Find the line containing "split; [by rewrite IH3, H3, <- app_assoc|].". Reproduce it and every line after it up to the end of the records, exactly as written.

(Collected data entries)
________

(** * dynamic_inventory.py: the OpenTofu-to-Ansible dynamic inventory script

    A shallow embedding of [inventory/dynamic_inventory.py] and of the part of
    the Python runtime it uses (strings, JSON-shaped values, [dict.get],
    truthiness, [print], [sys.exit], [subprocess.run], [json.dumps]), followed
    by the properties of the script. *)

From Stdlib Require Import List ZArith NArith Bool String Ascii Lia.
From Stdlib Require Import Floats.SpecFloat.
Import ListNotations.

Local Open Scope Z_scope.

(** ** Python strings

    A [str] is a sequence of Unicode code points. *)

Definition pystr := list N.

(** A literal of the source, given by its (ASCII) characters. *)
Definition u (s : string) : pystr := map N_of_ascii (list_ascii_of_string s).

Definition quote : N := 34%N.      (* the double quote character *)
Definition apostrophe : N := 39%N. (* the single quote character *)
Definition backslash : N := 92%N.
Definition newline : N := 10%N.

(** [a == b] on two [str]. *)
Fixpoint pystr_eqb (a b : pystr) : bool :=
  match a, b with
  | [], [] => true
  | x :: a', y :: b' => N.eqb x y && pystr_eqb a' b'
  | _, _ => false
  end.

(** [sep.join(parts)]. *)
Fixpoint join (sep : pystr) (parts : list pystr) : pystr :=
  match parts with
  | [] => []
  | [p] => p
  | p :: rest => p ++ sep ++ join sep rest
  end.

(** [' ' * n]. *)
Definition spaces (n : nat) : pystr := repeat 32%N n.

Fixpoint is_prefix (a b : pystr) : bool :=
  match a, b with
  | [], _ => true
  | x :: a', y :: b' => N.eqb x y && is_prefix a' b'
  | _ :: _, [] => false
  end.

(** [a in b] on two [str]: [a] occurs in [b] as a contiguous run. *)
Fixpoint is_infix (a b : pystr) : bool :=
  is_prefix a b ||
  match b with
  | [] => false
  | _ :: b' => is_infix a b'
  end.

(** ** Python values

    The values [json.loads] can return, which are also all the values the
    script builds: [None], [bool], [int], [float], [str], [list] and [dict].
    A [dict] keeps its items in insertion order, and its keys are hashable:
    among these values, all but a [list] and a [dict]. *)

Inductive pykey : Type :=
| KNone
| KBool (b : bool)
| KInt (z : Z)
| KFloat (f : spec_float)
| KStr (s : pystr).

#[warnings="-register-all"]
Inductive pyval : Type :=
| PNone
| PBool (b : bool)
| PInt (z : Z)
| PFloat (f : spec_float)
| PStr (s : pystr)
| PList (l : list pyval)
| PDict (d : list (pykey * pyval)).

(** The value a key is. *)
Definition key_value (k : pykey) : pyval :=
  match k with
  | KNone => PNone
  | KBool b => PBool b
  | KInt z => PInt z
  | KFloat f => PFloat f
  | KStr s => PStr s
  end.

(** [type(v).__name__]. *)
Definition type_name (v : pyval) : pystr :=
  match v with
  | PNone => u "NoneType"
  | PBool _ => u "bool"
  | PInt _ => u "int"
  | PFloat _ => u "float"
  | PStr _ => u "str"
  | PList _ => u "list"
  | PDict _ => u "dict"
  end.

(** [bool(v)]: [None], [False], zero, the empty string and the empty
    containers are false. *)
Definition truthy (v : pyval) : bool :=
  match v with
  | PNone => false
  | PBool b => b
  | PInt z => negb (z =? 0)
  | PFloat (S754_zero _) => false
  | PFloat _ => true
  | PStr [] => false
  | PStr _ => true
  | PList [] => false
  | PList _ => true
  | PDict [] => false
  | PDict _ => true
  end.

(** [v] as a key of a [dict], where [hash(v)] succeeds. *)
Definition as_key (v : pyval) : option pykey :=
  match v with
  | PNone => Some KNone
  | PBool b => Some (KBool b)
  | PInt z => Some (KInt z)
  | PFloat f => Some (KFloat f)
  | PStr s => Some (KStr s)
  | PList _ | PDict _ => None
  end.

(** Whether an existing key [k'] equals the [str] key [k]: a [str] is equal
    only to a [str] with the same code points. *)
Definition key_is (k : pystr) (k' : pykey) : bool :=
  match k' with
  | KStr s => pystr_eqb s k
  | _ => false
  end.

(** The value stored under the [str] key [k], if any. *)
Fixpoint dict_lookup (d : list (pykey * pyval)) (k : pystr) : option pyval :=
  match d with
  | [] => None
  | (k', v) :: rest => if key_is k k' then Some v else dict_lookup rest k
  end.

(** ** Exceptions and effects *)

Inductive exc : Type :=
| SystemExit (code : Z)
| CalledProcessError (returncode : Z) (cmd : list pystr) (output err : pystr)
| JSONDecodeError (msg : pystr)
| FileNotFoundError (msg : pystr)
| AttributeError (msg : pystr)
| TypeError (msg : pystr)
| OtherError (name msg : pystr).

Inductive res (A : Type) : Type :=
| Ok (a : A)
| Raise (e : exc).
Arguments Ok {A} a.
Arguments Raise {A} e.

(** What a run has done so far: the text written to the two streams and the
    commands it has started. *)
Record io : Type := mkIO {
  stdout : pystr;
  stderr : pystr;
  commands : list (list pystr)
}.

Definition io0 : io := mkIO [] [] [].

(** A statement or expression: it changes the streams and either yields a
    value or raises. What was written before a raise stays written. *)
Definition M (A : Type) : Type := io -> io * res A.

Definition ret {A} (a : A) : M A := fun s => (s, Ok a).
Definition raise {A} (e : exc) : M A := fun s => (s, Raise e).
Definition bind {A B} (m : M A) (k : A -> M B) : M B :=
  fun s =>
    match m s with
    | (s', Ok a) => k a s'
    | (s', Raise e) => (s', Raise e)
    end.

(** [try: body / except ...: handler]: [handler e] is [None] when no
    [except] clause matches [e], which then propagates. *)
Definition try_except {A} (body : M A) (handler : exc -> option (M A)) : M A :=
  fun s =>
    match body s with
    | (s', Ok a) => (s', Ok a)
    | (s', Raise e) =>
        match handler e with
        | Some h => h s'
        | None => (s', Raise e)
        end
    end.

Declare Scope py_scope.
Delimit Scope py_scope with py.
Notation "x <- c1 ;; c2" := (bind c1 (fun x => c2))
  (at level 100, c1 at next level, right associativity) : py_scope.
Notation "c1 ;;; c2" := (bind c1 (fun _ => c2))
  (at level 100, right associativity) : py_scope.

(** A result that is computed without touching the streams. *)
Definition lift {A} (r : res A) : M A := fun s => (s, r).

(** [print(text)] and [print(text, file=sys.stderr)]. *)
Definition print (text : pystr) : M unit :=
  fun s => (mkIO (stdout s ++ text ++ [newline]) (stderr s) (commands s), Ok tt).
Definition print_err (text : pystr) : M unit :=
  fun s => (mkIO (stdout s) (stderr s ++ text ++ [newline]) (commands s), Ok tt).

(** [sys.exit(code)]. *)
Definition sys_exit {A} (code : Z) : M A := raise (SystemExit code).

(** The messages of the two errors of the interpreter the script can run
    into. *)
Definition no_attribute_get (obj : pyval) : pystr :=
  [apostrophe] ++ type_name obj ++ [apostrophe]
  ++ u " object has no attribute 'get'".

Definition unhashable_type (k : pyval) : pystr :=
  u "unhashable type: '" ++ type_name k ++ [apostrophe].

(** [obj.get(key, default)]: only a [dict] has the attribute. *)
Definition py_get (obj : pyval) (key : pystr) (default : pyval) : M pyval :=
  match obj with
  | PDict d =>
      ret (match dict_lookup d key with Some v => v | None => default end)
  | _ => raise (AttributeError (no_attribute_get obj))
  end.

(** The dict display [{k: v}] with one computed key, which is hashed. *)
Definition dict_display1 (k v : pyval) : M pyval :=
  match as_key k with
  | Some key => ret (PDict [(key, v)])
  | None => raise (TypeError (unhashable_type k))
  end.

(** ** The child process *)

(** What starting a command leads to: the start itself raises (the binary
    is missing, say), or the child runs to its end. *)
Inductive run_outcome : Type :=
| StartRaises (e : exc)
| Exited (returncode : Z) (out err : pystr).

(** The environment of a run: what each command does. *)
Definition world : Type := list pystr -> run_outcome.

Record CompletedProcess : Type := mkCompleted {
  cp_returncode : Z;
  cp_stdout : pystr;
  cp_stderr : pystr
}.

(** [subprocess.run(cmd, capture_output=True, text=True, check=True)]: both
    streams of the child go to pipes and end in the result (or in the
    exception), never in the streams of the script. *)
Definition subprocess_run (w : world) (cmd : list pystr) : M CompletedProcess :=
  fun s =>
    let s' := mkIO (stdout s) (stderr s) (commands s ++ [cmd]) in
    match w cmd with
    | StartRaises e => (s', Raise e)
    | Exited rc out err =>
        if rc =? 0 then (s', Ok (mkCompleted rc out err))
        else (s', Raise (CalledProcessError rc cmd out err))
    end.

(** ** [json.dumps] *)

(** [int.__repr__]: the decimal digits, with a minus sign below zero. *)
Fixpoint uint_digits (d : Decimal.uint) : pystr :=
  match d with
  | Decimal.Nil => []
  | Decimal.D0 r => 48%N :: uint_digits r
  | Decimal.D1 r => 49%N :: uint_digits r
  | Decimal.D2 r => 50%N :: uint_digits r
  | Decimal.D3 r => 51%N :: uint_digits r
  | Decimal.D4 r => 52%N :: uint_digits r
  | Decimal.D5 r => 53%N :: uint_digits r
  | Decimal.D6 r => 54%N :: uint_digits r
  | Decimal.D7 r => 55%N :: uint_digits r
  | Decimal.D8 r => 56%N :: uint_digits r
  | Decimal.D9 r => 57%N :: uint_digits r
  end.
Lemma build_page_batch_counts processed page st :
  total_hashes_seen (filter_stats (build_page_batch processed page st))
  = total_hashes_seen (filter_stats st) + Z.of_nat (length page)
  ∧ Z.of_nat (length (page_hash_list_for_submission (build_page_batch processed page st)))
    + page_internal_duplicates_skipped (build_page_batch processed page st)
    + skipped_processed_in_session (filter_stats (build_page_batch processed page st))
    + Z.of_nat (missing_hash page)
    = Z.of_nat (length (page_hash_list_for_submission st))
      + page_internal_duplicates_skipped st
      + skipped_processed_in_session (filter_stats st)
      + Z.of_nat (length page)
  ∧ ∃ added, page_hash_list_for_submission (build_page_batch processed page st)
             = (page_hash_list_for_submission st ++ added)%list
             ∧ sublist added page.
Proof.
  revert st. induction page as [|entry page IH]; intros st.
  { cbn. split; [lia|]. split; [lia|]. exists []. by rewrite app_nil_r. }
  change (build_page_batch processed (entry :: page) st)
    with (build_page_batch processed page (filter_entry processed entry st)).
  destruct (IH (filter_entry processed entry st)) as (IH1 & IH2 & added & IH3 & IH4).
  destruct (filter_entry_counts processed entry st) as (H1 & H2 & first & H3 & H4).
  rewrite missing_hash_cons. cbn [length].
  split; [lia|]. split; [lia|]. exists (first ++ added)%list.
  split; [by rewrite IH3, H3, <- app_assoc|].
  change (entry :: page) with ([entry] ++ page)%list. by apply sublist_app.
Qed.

________

## SOLUTION TO THIS EXERCISE
  split; [by rewrite IH3, H3, <- app_assoc|].
  change (entry :: page) with ([entry] ++ page)%list. by apply sublist_app.
Qed.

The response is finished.